Definition execute_signal (signal : Signal) (context : StrategyContext)
    (snapshots : list MarketSnapshot) (st : SimulationState)
    : option (SimulationState * option TradeRecord) :=
  match List.find (fun s => bool_decide (ms_market_id s = sg_market_id signal)) snapshots with
  | None => Some (st, None)
  | Some snapshot =>
      match sg_type signal with
      | SigBuy => execute_buy signal context snapshot st
      | SigSell => execute_sell signal snapshot st
      | SigClose => execute_close signal snapshot st
      | SigHold => Some (st, None)
      end
  end.

(** [Signal::close]. *)
Definition signal_close (market_id outcome_id : string) : Signal := {|
  sg_market_id := market_id; sg_outcome_id := outcome_id; sg_type := SigClose;
  sg_position_size := ZERO |}.

(** Close what is left at the last snapshot of each market. *)
Definition close_last (context : StrategyContext) (o : option SimulationState)
    (p : SimPosition) : option SimulationState :=
  st ← o;
  match latest_snapshot (bp_market_id p) context with
  | None => Some st
  | Some snapshot =>
      fst <$> execute_close (signal_close (bp_market_id p) (bp_outcome_id p)) snapshot st
  end.
Definition close_all_positions (context : StrategyContext) (st : SimulationState)
    : option SimulationState :=
  foldl (close_last context) (Some st) (snd <$> map_to_list (positions st)).

(** ** Metrics *)

(** Wins and losses in a row: the longest of each so far and the current ones. *)
Definition streak_step (acc : Z * Z * Z * Z) (t : TradeRecord) : Z * Z * Z * Z :=
  let '(max_wins, max_losses, wins, losses) := acc in
  match tr_pnl t with
  | None => acc
  | Some pnl =>
      if (pnl >? ZERO)%dec then (Z.max max_wins (wins + 1), max_losses, (wins + 1)%Z, 0%Z)
      else if (pnl <? ZERO)%dec
      then (max_wins, Z.max max_losses (losses + 1), 0%Z, (losses + 1)%Z)
      else acc
  end.
Definition calculate_consecutive_streaks (l : list TradeRecord) : Z * Z :=
  let '(max_wins, max_losses, _, _) := foldl streak_step (0, 0, 0, 0)%Z l in
  (max_wins, max_losses).

(** The running peak and the drawdown so far. *)
Definition drawdown_step (o : option (dec * f64)) (point : datetime * dec) : option (dec * f64) :=
  '(peak, worst) ← o;
  let peak := if (snd point >? peak)%dec then snd point else peak in
  ratio ← dec_div (peak - snd point)%dec peak;
  Some (peak, f64_max worst (default f64_zero (dec_to_f64 ratio))).
Definition calculate_max_drawdown (curve : list (datetime * dec)) : option f64 :=
  match curve with
  | [] => Some f64_zero
  | first :: _ => snd <$> foldl drawdown_step (Some (snd first, f64_zero)) curve
  end.

(** The change from each point of the curve to the next, as a fraction. *)
Definition point_return (prev curr : dec) : option f64 :=
  if dec_is_zero prev then Some f64_zero
  else x ← dec_div (curr - prev)%dec prev; Some (default f64_zero (dec_to_f64 x)).
Fixpoint point_returns (prev : dec) (curve : list (datetime * dec)) : option (list f64) :=
  match curve with
  | [] => Some []
  | point :: curve =>
      r ← point_return prev (snd point);
      rs ← point_returns (snd point) curve;
      Some (r :: rs)
  end.
Definition curve_returns (curve : list (datetime * dec)) : option (list f64) :=
  match curve with [] => Some [] | first :: rest => point_returns (snd first) rest end.

Definition squared_error (mean r : f64) : f64 := f64_mul (f64_sub r mean) (f64_sub r mean).
Definition f64_std_dev (mean : f64) (l : list f64) : f64 :=
  f64_sqrt (f64_mean (squared_error mean <$> l)).
Definition f64_pos (x : f64) : bool := f64_ltb f64_zero x.
Definition f64_is_neg (x : f64) : bool := f64_ltb x f64_zero.

(** Sharpe and Sortino ratios. *)
Definition calculate_risk_metrics (curve : list (datetime * dec)) : option (f64 * f64) :=
  if (length curve <? 2)%nat then Some (f64_zero, f64_zero)
  else
    returns ← curve_returns curve;
    let mean := f64_mean returns in
    let std_dev := f64_std_dev mean returns in
    let year := f64_sqrt (f64_of_Z 252) in
    let sharpe := if f64_pos std_dev then f64_mul (f64_div mean std_dev) year else f64_zero in
    let downside := List.filter f64_is_neg returns in
    let downside_dev := match downside with
                        | [] => f64_zero
                        | _ => f64_sqrt (f64_mean ((fun r => f64_mul r r) <$> downside))
                        end in
    let sortino := if f64_pos downside_dev then f64_mul (f64_div mean downside_dev) year
                   else if f64_pos mean then f64_infinity else f64_zero in
    Some (sharpe, sortino).

(** A stable sort. *)
Fixpoint f64_insert (x : f64) (l : list f64) : list f64 :=
  match l with
  | [] => [x]
  | y :: k => if f64_ltb x y then x :: l else y :: f64_insert x k
  end.
Definition f64_sort (l : list f64) : list f64 := foldl (fun k x => f64_insert x k) [] l.

Definition calculate_var_cvar (curve : list (datetime * dec)) : option (f64 * f64) :=
  if (length curve <? 2)%nat then Some (f64_zero, f64_zero)
  else
    returns ← curve_returns curve;
    let sorted := f64_sort returns in
    let i := Z.to_nat (f64_ceil (f64_mul (f64_of_Z (Z.of_nat (length sorted))) (f64_lit 5 100))) in
    let var_95 := match sorted !! i with Some r => f64_opp r | None => f64_zero end in
    let tail := take (Nat.max i 1) sorted in
    let cvar_95 := match tail with [] => f64_zero | _ => f64_opp (f64_mean tail) end in
    Some (var_95, cvar_95).

Definition trade_hours (t : TradeRecord) : list Z :=
  match tr_exit_time t with Some exit => [hours_since exit (tr_entry_time t)] | None => [] end.
Definition calculate_avg_trade_duration (l : list TradeRecord) : f64 :=
  match flat_map trade_hours l with
  | [] => f64_zero
  | hours => f64_div (f64_of_Z (foldr Z.add 0%Z hours)) (f64_of_Z (Z.of_nat (length hours)))
  end.

(** [a / b], infinite or zero when there is nothing to divide by. *)
Definition ratio_or_infinity (a b : f64) : f64 :=
  if f64_pos b then f64_div a b else if f64_pos a then f64_infinity else f64_zero.
Definition extreme (pick : f64 -> f64 -> f64) (start : f64) (l : list f64) : f64 :=
  let x := foldl pick start l in if f64_eqb x start then f64_zero else x.
Definition mean_or_zero (l : list f64) : f64 := match l with [] => f64_zero | _ => f64_mean l end.

Record BacktestResult : Type := {
  br_data_points : Z;
  br_initial_capital : dec;
  br_final_value : dec;
  br_total_return : dec;
  br_return_pct : f64;
  br_annualized_return : f64;
  br_max_drawdown : f64;
  br_sharpe_ratio : f64;
  br_sortino_ratio : f64;
  br_win_rate : f64;
  br_profit_factor : f64;
  br_total_trades : Z;
  br_winning_trades : Z;
  br_losing_trades : Z;
  br_total_fees : dec;
  br_total_slippage : dec;
  br_avg_trade_duration_hours : f64;
  br_equity_curve : list (datetime * dec);
  br_trades : list TradeRecord;
  br_calmar_ratio : f64;
  br_var_95 : f64;
  br_cvar_95 : f64;
  br_recovery_factor : f64;
  br_best_trade_return : f64;
  br_worst_trade_return : f64;
  br_max_consecutive_wins : Z;
  br_max_consecutive_losses : Z;
  br_avg_win : f64;
  br_avg_loss : f64;
  br_expectancy : f64;
}.
Definition is_profitable (r : BacktestResult) : bool :=
  (br_final_value r >? br_initial_capital r)%dec.
Definition is_risk_adjusted_profitable (r : BacktestResult) : bool :=
  f64_ltb f64_one (br_sharpe_ratio r) && f64_pos (br_return_pct r).

Variable powf : f64 -> f64 -> f64.

Definition profit_factor (st : SimulationState) : option f64 :=
  if (total_losses st >? ZERO)%dec
  then x ← dec_div (total_wins st) (total_losses st); Some (default f64_zero (dec_to_f64 x))
  else Some (if (total_wins st >? ZERO)%dec then f64_infinity else f64_zero).

(** [days] is the length of the query's period. *)
Definition calculate_results (st : SimulationState) (days data_points : Z) : option BacktestResult :=
  let final_value := portfolio_value st in
  growth ← dec_div final_value (initial_capital config);
  let return_pct := default f64_zero (dec_to_f64 (growth - ONE)%dec) in
  let years := f64_div (f64_of_Z days) (f64_of_Z 365) in
  let annualized_return :=
    if f64_pos years
    then f64_sub (powf (f64_add f64_one return_pct) (f64_div f64_one years)) f64_one
    else f64_zero in
  max_drawdown ← calculate_max_drawdown (equity_curve st);
  '(sharpe, sortino) ← calculate_risk_metrics (equity_curve st);
  let total_trades := (winning_trades st + losing_trades st)%Z in
  let win_rate := if (0 <? total_trades)%Z
                  then f64_div (f64_of_Z (winning_trades st)) (f64_of_Z total_trades)
                  else f64_zero in
  factor ← profit_factor st;
  '(var_95, cvar_95) ← calculate_var_cvar (equity_curve st);
  let trade_returns := omap tr_return_pct (trades st) in
  let '(wins, losses) := calculate_consecutive_streaks (trades st) in
  let avg_win := mean_or_zero (List.filter f64_pos trade_returns) in
  let avg_loss := mean_or_zero (List.filter f64_is_neg trade_returns) in
  Some {|
    br_data_points := data_points;
    br_initial_capital := initial_capital config;
    br_final_value := final_value;
    br_total_return := (final_value - initial_capital config)%dec;
    br_return_pct := return_pct;
    br_annualized_return := annualized_return;
    br_max_drawdown := max_drawdown;
    br_sharpe_ratio := sharpe;
    br_sortino_ratio := sortino;
    br_win_rate := win_rate;
    br_profit_factor := factor;
    br_total_trades := total_trades;
    br_winning_trades := winning_trades st;
    br_losing_trades := losing_trades st;
    br_total_fees := total_fees st;
    br_total_slippage := total_slippage st;
    br_avg_trade_duration_hours := calculate_avg_trade_duration (trades st);
    br_equity_curve := equity_curve st;
    br_trades := trades st;
    br_calmar_ratio := ratio_or_infinity annualized_return max_drawdown;
    br_var_95 := var_95;
    br_cvar_95 := cvar_95;
    br_recovery_factor := ratio_or_infinity return_pct max_drawdown;
    br_best_trade_return := extreme f64_max (f64_opp f64_infinity) trade_returns;
    br_worst_trade_return := extreme f64_min f64_infinity trade_returns;
    br_max_consecutive_wins := wins;
    br_max_consecutive_losses := losses;
    br_avg_win := avg_win;
    br_avg_loss := avg_loss;
    br_expectancy := f64_add (f64_mul win_rate avg_win)
                             (f64_mul (f64_sub f64_one win_rate) avg_loss);
  |}.

(** ** A run *)

(** [build_timeline]: the snapshots of each instant, in their order, the
    instants in time order. *)
Fixpoint timeline_push (s : MarketSnapshot) (l : list (datetime * list MarketSnapshot))
    : list (datetime * list MarketSnapshot) :=
  match l with
  | [] => [(ms_timestamp s, [s])]
  | (t, group) :: rest =>
      match dt_cmp (ms_timestamp s) t with
      | Eq => (t, group ++ [s]) :: rest
      | Lt => (ms_timestamp s, [s]) :: l
      | Gt => (t, group) :: timeline_push s rest
      end
  end.
Definition build_timeline (snapshots : list MarketSnapshot)
    : list (datetime * list MarketSnapshot) :=
  foldl (fun l s => timeline_push s l) [] snapshots.

Definition push_snapshot (c : StrategyContext) (s : MarketSnapshot) : StrategyContext :=
  let data := default [] (sc_market_data c !! ms_market_id s) ++ [s] in
  let data := if (100 <? length data)%nat then drop 50 data else data in
  {| c with sc_market_data := <[ms_market_id s := data]> (sc_market_data c) |}.

End Config.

[PROBLEM REQUIREMENTS]
Your response should hold the lines from the first line of the entries above through the line with "match List.find (fun", each retyped exactly, and nothing else.

[RESPONSE AREA]
Definition execute_signal (signal : Signal) (context : StrategyContext)
    (snapshots : list MarketSnapshot) (st : SimulationState)
    : option (SimulationState * option TradeRecord) :=
  match List.find (fun s => bool_decide (ms_market_id s = sg_market_id signal)) snapshots with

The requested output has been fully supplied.